START EXERCISE INPUT

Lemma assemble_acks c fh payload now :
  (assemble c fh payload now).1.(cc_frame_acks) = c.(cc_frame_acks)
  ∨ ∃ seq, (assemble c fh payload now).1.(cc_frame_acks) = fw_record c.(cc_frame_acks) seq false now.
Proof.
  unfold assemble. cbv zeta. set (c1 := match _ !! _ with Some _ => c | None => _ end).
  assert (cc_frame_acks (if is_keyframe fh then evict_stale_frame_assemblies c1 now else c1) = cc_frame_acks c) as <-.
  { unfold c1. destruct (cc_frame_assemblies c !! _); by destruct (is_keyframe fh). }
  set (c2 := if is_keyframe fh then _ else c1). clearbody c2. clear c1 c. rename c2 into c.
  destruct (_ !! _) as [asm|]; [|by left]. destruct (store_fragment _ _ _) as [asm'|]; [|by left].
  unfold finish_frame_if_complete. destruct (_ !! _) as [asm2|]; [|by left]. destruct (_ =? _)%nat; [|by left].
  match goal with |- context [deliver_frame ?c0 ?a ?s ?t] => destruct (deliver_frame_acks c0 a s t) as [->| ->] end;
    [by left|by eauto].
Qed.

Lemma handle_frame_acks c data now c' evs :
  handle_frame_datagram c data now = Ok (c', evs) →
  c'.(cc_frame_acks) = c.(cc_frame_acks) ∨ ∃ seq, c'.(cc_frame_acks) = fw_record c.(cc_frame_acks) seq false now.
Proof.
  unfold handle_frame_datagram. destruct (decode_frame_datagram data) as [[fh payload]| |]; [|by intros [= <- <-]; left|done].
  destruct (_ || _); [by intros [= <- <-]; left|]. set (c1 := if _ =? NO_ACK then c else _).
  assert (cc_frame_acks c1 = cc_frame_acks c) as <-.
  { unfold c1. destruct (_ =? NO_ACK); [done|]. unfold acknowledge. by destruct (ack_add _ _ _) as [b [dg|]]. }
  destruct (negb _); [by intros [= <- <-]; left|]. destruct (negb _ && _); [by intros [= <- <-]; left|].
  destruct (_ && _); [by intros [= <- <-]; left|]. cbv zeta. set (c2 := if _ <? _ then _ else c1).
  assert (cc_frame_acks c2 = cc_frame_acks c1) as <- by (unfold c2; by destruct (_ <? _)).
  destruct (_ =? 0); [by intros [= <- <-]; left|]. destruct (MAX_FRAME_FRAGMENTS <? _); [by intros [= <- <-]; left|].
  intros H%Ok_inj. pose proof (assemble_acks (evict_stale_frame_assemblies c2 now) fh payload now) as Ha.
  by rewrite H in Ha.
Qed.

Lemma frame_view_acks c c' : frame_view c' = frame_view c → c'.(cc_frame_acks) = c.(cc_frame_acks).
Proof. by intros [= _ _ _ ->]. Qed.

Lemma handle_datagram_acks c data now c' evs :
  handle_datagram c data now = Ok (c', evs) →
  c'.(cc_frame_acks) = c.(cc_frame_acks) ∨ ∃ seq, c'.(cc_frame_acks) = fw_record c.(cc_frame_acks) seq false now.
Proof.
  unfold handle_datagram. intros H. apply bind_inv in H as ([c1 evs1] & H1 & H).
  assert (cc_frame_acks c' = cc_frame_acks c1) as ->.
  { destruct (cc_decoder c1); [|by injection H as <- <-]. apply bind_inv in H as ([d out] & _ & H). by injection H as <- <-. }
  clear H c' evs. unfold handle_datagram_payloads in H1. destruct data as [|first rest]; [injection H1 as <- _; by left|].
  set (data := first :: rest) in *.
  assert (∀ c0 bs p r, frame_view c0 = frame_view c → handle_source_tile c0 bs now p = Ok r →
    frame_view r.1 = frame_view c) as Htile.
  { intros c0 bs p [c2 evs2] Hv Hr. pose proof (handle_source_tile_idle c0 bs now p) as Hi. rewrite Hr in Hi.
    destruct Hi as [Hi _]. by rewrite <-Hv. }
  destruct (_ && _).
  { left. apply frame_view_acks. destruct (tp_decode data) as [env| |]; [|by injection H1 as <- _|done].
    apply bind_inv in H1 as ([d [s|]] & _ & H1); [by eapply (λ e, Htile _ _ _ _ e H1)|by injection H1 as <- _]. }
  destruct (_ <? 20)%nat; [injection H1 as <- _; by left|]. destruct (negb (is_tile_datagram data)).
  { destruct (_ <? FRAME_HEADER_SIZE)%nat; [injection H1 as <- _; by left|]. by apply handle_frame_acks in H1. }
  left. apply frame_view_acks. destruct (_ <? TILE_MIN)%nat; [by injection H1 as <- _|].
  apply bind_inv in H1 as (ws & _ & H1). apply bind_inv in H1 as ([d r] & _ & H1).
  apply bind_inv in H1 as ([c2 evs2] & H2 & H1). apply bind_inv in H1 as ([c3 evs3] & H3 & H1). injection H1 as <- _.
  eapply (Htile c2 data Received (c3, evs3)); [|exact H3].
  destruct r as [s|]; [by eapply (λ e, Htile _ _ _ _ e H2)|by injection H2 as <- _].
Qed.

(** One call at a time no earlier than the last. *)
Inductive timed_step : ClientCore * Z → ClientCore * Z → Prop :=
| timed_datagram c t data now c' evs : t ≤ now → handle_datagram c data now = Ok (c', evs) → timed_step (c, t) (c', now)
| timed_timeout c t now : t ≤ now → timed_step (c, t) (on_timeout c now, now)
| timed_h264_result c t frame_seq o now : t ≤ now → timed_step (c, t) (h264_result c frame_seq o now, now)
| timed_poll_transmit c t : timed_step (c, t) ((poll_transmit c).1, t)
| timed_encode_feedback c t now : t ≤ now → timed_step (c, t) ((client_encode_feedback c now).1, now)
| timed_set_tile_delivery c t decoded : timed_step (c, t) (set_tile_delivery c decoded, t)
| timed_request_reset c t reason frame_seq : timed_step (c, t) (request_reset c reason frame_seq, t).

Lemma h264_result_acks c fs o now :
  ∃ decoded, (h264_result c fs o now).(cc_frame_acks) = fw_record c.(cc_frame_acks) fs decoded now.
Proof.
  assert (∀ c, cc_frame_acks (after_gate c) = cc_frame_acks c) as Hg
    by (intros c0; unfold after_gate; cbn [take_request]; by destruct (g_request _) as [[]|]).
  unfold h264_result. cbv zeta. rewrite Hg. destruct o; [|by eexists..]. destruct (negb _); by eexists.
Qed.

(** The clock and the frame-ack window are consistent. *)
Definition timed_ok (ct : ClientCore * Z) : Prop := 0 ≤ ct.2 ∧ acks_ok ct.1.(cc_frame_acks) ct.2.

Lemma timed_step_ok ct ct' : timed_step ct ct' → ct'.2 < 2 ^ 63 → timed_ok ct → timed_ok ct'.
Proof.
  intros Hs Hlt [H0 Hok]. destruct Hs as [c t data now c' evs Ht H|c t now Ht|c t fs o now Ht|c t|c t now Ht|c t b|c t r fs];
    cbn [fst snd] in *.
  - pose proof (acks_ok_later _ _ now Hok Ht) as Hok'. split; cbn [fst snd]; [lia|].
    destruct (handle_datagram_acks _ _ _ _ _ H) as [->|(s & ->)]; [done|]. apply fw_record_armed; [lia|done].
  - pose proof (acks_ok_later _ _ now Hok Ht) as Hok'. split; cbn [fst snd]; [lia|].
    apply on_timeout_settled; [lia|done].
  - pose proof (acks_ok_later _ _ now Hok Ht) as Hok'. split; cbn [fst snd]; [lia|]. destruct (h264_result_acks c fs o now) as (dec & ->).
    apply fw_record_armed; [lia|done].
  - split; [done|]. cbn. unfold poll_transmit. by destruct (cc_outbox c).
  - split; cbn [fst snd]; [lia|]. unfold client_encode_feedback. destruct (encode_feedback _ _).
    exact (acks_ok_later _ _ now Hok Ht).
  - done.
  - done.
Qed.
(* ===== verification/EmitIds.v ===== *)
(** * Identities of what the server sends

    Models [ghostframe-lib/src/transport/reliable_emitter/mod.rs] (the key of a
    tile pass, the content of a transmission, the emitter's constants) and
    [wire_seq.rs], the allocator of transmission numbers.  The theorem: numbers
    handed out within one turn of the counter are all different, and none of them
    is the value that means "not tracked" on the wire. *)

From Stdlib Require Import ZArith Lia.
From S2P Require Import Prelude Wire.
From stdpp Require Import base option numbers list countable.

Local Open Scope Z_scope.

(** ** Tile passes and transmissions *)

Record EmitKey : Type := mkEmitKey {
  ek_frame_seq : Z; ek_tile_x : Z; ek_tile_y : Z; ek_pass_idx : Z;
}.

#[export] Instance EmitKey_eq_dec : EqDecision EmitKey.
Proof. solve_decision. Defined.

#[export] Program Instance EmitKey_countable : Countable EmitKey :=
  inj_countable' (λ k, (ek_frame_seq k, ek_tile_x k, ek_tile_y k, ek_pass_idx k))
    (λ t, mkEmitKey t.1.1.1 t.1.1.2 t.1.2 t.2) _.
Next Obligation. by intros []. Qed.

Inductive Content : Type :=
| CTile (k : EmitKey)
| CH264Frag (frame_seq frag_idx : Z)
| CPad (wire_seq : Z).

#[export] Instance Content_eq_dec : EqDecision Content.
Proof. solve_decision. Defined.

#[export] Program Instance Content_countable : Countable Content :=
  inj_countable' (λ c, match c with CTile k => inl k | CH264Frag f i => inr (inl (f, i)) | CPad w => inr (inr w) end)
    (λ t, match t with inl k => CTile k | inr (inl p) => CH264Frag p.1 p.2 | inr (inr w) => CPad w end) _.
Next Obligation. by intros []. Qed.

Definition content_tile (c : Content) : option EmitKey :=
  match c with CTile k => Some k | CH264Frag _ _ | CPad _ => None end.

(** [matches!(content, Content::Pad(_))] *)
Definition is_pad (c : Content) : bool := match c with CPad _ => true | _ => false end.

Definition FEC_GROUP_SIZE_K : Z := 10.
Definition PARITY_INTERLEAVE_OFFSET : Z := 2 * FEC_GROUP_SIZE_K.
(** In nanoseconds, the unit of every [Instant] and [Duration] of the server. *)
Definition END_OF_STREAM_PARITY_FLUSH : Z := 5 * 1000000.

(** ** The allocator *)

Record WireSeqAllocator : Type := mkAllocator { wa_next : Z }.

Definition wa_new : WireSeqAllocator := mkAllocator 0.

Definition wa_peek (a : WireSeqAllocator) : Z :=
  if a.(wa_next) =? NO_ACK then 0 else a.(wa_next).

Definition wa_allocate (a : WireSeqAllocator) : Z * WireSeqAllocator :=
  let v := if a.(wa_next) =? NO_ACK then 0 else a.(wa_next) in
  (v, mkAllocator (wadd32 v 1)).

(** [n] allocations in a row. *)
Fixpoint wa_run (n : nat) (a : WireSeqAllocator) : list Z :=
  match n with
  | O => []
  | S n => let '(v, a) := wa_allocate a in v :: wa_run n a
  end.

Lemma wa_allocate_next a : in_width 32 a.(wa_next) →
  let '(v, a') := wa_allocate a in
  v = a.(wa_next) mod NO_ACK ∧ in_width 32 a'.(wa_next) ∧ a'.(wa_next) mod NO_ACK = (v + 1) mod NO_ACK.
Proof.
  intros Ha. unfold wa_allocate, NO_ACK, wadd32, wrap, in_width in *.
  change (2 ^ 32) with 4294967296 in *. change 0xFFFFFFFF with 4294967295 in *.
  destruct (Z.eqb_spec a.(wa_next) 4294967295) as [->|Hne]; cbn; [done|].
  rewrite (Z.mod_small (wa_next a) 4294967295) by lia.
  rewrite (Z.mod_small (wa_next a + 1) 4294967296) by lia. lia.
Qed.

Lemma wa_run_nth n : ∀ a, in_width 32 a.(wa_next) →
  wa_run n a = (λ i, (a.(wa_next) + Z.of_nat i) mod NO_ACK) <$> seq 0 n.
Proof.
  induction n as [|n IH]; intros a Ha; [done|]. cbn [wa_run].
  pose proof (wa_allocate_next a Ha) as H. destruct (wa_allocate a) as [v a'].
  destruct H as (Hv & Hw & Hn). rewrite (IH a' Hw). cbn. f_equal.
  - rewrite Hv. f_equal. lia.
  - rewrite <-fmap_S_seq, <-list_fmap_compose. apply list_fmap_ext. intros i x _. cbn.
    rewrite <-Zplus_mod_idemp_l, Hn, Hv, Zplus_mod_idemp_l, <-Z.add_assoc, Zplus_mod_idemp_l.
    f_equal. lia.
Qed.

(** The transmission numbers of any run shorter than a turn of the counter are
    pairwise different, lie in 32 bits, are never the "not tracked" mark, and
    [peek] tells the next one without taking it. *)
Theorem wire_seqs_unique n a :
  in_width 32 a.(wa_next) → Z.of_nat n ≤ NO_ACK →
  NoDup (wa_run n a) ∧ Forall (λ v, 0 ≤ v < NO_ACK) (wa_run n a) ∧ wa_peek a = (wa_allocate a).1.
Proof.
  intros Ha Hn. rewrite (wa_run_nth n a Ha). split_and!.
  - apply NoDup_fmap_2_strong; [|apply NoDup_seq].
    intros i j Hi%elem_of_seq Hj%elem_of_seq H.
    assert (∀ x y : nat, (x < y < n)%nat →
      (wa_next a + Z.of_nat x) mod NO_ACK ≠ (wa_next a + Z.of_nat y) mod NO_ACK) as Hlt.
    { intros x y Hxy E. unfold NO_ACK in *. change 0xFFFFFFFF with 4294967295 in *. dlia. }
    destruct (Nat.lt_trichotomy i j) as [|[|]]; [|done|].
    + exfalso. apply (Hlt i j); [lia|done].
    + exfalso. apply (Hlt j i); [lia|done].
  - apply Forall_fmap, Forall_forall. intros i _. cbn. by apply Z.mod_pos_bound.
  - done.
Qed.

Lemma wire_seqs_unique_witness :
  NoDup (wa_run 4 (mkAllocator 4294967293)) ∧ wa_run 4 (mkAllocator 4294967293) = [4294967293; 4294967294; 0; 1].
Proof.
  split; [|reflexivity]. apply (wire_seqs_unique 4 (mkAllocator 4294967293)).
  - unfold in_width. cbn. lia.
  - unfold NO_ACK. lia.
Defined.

END EXERCISE INPUT
START EXERCISE INPUT

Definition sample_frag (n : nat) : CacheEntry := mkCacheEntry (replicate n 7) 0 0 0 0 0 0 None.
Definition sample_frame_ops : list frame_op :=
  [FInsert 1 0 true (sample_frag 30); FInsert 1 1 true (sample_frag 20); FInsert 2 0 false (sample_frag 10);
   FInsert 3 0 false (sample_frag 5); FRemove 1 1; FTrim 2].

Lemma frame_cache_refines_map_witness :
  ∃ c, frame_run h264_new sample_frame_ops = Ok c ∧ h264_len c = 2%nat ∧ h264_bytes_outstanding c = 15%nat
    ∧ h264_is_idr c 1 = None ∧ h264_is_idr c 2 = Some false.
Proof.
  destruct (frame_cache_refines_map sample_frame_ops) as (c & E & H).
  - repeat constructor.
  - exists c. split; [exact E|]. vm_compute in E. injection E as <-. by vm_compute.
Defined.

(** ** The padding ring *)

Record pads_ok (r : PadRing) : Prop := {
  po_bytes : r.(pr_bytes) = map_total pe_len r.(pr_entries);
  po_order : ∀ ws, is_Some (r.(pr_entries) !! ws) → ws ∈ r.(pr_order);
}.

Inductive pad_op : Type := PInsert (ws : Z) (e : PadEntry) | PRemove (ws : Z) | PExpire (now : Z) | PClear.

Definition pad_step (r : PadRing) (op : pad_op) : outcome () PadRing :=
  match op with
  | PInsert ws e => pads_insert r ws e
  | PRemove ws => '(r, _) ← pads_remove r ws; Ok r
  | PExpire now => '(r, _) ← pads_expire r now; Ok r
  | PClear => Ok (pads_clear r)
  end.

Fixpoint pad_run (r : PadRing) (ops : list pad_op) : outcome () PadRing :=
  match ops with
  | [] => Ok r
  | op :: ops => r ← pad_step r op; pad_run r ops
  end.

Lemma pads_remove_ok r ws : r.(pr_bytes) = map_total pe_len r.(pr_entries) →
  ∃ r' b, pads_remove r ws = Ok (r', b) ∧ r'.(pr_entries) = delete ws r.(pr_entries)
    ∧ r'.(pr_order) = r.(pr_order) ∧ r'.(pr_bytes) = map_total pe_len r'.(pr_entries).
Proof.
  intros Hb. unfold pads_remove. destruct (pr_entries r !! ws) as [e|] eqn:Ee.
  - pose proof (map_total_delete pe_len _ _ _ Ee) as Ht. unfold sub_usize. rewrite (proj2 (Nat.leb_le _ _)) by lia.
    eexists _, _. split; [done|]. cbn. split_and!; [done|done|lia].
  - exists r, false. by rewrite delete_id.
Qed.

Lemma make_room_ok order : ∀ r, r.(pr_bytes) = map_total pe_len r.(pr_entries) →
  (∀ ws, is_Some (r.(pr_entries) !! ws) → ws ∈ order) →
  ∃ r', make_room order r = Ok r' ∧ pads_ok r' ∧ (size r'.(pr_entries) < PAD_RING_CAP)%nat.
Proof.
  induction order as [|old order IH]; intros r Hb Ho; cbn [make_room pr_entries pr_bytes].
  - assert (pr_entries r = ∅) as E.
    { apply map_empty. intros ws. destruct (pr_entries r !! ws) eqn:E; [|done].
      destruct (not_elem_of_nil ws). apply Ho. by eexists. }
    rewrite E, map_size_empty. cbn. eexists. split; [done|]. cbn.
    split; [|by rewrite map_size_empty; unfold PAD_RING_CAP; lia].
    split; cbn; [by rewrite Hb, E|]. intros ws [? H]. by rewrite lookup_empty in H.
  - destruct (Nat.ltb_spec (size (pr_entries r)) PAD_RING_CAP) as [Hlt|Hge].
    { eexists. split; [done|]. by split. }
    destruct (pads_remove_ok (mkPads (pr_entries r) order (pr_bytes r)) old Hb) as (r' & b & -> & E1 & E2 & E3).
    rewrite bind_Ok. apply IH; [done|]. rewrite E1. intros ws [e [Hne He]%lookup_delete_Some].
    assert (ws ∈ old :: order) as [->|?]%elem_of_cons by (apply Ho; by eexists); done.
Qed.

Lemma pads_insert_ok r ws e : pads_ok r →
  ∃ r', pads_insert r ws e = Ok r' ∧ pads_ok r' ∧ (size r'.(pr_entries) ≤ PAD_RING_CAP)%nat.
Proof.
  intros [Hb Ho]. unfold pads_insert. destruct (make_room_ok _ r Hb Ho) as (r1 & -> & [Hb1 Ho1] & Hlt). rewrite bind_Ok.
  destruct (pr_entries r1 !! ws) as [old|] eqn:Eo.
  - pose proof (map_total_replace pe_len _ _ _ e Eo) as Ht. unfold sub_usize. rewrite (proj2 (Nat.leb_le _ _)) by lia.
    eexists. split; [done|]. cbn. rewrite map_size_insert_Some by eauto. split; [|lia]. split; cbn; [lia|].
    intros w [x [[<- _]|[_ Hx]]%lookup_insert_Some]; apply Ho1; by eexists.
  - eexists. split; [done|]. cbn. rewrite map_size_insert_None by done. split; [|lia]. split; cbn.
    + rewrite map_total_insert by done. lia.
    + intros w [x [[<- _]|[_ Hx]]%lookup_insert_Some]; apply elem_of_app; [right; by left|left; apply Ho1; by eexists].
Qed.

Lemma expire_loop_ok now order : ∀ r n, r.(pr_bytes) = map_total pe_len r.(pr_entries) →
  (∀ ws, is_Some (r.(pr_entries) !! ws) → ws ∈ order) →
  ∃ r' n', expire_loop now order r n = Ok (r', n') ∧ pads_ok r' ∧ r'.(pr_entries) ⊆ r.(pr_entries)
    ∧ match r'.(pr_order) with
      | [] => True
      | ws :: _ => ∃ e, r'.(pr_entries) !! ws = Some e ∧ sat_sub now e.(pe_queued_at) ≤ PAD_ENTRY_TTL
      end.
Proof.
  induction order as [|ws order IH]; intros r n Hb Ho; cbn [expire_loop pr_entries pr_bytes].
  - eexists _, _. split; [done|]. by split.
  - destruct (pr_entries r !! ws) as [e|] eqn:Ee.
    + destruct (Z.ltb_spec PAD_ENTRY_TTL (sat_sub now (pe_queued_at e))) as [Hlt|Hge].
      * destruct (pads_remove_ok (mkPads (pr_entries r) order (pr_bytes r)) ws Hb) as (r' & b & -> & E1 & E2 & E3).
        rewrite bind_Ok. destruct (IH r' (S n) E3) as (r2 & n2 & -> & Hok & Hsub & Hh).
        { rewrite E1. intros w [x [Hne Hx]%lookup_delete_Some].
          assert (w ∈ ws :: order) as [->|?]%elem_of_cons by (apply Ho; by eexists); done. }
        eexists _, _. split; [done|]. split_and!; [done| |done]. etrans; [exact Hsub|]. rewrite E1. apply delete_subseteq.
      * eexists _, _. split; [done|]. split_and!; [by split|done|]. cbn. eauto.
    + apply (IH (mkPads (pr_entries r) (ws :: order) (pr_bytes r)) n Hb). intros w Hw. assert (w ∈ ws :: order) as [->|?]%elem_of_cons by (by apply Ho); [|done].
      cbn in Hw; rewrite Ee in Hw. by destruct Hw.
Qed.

END EXERCISE INPUT

# WHAT IS EXPECTED
Where the word "decoded" shows up in a line of the records above, count that line; then give the count by itself.

# PROBLEM SOLUTION
2